Collected data >>

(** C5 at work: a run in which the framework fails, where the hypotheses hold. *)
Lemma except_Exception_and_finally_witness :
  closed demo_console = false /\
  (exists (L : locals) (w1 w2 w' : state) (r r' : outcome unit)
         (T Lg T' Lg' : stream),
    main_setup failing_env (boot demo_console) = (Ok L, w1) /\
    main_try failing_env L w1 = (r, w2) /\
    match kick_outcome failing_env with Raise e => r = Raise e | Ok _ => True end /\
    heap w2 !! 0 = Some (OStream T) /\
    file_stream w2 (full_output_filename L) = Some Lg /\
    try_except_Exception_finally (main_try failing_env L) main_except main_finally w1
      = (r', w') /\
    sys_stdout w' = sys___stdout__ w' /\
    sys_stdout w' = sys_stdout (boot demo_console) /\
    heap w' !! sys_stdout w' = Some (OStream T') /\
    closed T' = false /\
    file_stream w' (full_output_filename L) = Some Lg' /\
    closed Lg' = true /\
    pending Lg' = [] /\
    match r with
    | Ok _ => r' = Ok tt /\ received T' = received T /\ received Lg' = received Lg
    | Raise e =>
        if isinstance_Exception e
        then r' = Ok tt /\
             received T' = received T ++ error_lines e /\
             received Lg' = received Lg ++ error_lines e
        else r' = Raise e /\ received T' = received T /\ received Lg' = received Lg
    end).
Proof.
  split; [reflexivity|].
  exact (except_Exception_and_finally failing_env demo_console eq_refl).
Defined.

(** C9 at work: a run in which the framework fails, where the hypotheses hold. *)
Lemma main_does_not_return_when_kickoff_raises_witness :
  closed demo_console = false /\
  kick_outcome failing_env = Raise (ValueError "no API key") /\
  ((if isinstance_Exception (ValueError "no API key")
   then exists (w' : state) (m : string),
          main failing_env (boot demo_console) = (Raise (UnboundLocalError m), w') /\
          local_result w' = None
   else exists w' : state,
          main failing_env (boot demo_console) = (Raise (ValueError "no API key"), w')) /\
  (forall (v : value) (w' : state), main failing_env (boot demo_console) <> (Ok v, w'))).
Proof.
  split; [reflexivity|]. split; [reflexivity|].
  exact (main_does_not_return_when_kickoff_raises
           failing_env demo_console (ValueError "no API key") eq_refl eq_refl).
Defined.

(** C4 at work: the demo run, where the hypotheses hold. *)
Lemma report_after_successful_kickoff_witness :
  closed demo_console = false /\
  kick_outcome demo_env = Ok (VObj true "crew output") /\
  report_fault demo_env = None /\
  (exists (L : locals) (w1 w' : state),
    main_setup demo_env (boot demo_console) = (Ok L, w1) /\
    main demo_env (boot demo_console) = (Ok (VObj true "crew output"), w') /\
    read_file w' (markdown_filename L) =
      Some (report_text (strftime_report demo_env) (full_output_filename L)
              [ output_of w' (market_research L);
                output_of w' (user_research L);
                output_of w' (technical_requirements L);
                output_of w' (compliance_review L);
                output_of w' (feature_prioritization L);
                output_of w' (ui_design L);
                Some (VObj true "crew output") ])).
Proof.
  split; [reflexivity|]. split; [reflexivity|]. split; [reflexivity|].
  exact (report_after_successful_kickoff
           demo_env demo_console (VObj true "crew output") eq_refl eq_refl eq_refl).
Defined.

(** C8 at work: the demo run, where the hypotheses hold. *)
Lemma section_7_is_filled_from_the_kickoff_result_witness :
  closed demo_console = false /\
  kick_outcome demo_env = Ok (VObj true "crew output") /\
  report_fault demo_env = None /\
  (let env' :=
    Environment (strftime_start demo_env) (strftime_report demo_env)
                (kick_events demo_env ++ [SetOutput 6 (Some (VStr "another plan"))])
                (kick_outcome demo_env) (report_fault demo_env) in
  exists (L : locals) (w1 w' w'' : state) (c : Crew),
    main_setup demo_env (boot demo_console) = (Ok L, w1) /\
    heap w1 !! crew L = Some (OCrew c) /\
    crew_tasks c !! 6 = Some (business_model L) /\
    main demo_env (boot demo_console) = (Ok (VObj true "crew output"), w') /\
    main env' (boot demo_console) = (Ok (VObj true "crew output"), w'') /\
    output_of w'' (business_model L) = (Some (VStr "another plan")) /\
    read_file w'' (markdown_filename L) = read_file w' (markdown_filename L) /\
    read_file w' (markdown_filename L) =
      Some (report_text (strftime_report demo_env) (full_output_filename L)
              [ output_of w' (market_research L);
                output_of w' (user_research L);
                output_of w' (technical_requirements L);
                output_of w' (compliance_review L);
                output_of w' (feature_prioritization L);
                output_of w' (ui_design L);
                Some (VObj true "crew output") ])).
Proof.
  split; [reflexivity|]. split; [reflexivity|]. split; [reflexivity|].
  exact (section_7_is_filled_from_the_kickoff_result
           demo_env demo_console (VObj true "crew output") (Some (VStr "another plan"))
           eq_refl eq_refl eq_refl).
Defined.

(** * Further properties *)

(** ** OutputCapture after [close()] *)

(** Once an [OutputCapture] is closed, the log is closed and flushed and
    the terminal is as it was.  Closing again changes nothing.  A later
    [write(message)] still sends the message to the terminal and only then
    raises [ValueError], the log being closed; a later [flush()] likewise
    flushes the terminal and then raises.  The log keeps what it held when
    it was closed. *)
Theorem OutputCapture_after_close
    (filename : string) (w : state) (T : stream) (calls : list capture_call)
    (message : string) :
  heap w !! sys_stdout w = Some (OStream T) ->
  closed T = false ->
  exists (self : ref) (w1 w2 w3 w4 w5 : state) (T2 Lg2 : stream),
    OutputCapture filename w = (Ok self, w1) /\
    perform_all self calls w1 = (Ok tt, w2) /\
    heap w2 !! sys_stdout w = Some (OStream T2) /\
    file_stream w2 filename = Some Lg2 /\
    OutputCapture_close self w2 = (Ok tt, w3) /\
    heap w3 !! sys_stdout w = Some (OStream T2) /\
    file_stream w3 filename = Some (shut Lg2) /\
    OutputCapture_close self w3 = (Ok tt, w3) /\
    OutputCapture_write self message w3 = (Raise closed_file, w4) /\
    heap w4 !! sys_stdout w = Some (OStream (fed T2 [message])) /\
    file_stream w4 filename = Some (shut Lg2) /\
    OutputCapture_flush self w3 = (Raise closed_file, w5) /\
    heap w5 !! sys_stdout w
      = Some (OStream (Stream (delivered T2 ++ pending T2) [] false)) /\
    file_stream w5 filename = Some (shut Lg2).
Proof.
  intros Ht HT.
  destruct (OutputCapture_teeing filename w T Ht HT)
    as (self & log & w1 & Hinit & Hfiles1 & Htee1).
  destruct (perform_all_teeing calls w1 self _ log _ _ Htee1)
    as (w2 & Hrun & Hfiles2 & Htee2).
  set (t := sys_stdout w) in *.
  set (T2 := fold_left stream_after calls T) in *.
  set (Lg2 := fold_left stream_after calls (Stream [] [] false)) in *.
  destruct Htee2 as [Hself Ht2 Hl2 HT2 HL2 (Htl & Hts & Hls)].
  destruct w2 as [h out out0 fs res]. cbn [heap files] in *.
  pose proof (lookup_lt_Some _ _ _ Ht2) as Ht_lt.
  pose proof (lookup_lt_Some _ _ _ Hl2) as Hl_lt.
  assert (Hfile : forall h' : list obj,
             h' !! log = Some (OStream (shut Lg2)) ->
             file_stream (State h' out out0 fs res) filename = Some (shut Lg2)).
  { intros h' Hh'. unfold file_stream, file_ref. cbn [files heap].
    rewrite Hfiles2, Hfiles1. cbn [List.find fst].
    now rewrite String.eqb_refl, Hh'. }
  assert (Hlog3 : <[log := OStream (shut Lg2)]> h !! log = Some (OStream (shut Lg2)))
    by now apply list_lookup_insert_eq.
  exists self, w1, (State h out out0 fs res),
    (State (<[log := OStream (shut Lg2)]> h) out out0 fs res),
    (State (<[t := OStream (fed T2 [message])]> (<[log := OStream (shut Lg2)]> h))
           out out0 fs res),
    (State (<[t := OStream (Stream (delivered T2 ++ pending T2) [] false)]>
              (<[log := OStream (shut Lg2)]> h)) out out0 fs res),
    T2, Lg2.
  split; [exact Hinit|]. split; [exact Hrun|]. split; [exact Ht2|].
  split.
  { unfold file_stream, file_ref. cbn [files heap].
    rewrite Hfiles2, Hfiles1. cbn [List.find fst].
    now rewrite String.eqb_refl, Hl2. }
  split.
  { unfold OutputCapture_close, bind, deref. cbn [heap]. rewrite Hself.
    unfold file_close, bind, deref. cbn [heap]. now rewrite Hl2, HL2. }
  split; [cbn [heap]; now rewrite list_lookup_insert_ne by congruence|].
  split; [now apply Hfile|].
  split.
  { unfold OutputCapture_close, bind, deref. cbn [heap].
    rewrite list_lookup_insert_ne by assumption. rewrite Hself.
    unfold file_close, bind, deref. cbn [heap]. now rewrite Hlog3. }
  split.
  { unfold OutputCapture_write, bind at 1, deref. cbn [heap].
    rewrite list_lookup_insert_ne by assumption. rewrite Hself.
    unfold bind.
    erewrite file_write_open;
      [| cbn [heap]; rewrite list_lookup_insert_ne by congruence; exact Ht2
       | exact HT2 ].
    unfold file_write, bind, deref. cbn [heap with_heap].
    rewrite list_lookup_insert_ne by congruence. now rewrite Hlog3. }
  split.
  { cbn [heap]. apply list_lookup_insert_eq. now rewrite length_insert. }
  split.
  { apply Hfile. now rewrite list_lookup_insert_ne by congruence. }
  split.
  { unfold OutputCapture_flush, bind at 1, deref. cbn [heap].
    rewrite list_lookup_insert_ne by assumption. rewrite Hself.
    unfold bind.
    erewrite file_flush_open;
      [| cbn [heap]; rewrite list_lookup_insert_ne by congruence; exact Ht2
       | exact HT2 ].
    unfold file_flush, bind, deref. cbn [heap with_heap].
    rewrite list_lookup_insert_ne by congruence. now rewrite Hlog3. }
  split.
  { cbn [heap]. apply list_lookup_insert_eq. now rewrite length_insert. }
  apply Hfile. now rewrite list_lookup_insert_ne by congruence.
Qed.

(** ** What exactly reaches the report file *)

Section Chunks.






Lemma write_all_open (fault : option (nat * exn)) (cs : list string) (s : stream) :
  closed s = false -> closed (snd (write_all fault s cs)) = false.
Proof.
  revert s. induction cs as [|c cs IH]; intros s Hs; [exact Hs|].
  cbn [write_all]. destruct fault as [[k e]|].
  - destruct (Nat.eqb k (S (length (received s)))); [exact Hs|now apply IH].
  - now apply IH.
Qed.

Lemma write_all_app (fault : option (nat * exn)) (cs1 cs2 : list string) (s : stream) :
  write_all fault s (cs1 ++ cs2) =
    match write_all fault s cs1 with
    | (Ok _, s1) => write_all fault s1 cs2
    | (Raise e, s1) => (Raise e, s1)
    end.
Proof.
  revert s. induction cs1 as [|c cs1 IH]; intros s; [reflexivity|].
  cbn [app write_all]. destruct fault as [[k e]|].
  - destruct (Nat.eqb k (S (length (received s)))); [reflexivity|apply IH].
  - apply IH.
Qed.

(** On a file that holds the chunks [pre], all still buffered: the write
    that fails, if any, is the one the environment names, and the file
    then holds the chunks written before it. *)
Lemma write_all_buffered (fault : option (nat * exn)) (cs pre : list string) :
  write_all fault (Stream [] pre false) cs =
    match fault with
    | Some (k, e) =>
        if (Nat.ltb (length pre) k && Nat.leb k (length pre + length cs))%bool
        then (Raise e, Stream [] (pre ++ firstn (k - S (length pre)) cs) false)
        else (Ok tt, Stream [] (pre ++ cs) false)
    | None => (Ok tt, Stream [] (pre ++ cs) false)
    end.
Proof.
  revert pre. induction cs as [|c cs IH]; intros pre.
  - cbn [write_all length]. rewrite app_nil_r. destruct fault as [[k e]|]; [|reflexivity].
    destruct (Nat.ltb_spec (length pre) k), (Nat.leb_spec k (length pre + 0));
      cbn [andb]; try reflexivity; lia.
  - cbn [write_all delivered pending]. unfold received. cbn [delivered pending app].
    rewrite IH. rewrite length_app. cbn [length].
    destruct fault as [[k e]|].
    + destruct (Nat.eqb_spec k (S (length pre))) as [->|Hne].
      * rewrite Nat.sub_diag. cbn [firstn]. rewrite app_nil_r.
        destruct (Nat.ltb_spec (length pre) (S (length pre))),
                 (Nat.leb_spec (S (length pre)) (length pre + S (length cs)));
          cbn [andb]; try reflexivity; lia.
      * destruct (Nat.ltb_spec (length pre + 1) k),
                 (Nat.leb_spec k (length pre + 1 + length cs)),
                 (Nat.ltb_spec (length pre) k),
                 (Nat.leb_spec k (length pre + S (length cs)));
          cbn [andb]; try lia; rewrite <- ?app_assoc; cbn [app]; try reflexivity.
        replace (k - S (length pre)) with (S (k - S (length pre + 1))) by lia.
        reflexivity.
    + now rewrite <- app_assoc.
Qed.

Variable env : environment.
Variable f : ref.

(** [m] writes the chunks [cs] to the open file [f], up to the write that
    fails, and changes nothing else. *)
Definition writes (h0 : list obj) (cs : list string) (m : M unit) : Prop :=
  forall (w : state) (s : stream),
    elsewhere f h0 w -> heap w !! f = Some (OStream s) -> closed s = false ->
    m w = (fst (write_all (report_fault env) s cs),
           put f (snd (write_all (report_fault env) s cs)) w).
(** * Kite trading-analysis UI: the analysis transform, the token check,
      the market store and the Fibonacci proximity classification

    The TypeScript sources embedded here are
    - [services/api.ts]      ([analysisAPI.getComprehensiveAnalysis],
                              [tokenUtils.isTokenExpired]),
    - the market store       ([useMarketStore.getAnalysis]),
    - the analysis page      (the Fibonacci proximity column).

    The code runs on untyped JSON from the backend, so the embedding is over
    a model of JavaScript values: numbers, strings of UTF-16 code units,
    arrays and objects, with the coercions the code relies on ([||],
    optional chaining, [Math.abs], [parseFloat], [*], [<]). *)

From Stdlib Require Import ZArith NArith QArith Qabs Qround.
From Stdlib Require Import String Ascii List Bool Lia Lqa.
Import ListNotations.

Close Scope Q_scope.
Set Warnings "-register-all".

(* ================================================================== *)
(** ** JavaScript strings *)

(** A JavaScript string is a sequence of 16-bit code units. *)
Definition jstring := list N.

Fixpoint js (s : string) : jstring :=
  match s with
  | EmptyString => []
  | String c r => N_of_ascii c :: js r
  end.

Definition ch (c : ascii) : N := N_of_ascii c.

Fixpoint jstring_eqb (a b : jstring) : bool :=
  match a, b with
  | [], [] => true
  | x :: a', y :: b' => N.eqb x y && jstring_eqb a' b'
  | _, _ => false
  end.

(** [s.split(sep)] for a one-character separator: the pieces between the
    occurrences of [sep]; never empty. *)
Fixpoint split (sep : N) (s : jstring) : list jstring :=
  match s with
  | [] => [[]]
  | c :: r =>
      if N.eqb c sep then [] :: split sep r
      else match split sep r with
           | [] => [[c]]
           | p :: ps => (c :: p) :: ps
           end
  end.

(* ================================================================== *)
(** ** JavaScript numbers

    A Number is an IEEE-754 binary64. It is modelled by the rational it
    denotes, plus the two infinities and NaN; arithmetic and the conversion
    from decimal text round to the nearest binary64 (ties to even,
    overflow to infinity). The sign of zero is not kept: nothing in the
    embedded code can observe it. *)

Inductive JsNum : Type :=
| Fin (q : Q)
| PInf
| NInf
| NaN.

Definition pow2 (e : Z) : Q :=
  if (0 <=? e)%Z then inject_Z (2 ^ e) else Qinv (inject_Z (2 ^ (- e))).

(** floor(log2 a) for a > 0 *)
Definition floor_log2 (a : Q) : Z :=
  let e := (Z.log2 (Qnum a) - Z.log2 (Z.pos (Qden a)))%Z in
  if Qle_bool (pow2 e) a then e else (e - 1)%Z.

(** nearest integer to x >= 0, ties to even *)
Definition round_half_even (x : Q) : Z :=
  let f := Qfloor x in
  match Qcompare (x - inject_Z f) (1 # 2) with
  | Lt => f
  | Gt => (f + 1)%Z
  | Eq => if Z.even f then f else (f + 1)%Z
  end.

THE PROBLEM >> An exact copy of the lines above, from the one containing "the market store and" down to the one containing "a model of JavaScript" and including both, is the whole answer; retype it and nothing else.

ANSWER BOX >>
      the market store and the Fibonacci proximity classification

    The TypeScript sources embedded here are
    - [services/api.ts]      ([analysisAPI.getComprehensiveAnalysis],
                              [tokenUtils.isTokenExpired]),
    - the market store       ([useMarketStore.getAnalysis]),
    - the analysis page      (the Fibonacci proximity column).

    The code runs on untyped JSON from the backend, so the embedding is over
    a model of JavaScript values: numbers, strings of UTF-16 code units,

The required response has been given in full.